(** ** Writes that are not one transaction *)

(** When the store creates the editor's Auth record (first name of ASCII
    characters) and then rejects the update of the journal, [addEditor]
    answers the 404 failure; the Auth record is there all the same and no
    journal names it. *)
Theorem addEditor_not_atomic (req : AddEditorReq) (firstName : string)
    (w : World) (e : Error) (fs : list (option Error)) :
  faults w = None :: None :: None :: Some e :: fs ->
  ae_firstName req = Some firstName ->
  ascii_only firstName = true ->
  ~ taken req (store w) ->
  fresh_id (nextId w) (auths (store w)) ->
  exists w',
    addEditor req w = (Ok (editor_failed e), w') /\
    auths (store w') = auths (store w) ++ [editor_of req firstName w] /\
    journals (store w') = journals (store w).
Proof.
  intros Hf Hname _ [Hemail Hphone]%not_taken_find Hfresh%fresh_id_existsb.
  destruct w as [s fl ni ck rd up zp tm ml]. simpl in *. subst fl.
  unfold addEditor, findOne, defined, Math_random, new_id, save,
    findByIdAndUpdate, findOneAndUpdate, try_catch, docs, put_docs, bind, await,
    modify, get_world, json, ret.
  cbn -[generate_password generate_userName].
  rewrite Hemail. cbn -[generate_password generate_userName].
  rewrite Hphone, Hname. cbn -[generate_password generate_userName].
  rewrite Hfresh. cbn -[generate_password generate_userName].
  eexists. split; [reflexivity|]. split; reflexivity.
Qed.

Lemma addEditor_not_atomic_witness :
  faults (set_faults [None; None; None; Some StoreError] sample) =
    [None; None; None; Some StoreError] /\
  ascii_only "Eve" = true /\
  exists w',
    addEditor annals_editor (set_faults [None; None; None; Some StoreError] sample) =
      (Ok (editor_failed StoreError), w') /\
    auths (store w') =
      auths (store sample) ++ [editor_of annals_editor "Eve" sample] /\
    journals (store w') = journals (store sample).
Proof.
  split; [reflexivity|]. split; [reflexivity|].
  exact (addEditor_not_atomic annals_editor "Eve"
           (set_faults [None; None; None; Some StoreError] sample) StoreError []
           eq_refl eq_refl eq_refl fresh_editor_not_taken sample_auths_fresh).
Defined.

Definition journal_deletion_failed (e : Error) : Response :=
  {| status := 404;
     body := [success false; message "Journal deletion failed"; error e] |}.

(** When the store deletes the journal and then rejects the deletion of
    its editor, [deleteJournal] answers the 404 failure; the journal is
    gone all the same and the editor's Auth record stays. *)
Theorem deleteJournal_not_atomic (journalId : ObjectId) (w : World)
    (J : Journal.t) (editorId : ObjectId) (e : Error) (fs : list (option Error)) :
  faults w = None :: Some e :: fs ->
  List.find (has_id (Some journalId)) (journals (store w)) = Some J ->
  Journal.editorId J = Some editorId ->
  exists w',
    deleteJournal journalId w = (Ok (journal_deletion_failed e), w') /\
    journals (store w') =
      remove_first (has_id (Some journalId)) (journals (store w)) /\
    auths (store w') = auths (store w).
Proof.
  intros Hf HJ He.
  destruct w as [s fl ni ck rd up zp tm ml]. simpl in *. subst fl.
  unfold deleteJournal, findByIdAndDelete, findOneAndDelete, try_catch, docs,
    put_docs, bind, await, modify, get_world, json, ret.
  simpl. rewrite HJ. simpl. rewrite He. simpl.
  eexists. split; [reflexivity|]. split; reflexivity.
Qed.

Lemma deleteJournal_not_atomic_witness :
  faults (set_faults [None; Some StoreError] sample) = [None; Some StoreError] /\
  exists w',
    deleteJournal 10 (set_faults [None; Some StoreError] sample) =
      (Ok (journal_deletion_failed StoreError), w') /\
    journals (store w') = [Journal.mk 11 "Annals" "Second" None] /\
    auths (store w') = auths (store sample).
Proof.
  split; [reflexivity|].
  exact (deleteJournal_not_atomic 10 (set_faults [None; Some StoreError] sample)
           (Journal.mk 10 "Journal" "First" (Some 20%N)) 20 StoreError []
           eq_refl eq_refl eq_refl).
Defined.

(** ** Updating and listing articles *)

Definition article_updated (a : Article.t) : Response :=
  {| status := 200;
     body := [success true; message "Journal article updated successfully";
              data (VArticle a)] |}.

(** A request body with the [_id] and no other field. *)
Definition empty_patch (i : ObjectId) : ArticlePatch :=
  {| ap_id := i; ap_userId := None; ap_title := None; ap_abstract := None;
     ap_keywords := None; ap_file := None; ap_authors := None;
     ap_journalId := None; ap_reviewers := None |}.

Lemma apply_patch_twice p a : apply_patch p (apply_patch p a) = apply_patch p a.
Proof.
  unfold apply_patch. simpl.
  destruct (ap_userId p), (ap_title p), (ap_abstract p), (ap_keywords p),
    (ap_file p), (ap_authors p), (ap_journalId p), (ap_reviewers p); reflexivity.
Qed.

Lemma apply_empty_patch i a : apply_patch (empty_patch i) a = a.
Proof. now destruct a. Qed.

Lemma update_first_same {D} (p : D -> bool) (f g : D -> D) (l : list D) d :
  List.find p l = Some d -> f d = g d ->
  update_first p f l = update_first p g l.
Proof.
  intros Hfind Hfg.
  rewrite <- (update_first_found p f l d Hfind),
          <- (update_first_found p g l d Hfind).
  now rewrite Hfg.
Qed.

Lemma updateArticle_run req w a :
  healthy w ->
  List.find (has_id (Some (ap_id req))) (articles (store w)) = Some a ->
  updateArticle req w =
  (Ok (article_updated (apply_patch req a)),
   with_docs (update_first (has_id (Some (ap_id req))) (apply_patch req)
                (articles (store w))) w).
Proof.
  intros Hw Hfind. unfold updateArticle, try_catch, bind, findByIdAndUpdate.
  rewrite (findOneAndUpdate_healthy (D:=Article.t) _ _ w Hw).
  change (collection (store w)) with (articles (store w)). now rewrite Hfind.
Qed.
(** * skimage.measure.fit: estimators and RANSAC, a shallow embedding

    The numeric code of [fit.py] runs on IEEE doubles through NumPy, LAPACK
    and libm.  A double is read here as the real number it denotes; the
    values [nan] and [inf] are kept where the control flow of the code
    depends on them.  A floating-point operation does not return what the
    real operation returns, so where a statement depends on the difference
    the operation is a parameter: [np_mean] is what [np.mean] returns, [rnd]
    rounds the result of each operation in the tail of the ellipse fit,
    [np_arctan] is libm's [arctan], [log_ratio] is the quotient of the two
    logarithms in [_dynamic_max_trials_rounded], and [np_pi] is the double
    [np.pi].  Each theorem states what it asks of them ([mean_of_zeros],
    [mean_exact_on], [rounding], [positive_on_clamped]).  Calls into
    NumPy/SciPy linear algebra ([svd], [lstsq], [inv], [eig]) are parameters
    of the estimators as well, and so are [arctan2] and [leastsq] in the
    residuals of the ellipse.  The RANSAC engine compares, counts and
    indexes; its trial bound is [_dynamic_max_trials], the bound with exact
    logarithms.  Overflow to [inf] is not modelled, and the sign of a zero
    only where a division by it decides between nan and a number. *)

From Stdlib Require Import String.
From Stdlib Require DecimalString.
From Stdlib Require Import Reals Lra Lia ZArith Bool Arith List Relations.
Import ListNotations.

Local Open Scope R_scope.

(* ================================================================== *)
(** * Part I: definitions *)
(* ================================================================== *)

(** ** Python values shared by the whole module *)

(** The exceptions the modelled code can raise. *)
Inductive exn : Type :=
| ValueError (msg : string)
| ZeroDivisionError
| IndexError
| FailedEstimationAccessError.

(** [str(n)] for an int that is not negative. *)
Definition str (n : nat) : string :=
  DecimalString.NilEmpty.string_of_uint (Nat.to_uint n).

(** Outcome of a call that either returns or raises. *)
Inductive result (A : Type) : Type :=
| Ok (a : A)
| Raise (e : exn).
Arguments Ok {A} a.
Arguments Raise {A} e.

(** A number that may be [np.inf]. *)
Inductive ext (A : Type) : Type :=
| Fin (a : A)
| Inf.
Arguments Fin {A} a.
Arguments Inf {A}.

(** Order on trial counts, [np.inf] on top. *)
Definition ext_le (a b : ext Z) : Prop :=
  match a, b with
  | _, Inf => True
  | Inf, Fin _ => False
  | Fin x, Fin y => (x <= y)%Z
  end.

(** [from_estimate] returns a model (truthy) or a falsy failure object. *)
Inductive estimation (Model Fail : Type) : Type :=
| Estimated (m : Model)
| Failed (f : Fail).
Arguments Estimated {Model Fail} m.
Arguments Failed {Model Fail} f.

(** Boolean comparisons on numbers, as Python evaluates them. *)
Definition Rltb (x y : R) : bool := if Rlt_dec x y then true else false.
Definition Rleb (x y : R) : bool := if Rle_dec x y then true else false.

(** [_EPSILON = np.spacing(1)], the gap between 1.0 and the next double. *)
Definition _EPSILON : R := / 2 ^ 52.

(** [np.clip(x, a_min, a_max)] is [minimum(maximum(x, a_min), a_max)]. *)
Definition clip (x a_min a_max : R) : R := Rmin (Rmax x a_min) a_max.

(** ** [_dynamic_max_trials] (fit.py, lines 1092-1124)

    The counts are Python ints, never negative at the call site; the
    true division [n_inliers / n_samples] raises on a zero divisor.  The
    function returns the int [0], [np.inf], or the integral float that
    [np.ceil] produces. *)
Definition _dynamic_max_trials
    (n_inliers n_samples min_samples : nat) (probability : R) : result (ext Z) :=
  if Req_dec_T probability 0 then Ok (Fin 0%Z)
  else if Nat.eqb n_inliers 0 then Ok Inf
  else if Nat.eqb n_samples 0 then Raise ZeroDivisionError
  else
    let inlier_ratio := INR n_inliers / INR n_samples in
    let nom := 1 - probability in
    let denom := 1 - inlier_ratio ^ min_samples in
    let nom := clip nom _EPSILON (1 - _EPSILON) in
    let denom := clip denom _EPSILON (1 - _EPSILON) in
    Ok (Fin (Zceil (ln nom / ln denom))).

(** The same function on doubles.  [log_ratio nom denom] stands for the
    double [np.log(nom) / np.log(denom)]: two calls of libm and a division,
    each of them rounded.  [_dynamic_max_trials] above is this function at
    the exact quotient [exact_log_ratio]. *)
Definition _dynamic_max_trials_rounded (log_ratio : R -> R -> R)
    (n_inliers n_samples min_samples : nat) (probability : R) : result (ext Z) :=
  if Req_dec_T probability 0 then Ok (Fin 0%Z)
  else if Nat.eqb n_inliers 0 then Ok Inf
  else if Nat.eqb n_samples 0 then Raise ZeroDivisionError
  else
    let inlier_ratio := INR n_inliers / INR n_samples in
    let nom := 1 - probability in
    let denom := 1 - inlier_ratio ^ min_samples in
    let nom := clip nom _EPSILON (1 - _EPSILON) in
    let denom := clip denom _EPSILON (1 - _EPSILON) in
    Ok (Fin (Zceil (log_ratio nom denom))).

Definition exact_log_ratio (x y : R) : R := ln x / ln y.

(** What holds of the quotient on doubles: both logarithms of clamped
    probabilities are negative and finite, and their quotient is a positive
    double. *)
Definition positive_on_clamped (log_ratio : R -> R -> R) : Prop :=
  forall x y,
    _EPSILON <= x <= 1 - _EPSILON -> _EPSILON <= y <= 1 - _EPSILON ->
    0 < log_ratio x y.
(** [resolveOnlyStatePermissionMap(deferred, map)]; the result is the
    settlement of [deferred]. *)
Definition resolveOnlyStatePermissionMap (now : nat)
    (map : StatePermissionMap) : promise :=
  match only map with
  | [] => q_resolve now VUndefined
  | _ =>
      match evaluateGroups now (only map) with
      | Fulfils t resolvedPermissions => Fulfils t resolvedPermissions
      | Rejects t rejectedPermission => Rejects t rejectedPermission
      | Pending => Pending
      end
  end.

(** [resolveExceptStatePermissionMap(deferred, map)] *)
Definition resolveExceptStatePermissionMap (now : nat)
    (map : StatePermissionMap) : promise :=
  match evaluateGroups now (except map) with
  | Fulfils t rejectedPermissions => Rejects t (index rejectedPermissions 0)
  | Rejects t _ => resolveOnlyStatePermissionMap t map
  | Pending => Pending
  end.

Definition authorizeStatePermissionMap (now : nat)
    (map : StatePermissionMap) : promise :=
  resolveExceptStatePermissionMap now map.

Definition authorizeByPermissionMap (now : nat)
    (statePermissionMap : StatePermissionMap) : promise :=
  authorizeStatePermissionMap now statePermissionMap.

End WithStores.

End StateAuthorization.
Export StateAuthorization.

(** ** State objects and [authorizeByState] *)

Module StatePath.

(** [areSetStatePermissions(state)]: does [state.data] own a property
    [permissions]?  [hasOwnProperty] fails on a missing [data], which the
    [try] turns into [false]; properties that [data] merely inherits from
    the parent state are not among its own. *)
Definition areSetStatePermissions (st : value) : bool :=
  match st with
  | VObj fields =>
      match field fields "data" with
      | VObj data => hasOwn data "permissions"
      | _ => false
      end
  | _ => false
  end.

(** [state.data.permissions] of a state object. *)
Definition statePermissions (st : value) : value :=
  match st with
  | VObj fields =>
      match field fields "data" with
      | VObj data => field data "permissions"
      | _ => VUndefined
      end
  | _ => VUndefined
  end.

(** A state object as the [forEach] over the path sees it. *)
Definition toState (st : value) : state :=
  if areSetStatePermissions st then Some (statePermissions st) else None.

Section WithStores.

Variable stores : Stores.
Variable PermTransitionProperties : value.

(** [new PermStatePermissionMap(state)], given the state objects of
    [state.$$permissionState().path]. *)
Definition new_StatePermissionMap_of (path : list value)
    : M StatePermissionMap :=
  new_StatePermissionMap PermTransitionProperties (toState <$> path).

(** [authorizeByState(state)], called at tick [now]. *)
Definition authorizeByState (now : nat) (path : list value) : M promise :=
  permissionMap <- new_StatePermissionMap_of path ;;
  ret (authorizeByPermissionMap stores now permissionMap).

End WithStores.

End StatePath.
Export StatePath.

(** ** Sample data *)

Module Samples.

◇ ◇ ◇ ◇ ◇

| Exercise details |
Each of the lines from the one that contains "End StatePath." through the last line of the data needs to be repeated exactly, with no others.

| Solution for this problem |
End StatePath.
Export StatePath.

(** ** Sample data *)

Module Samples.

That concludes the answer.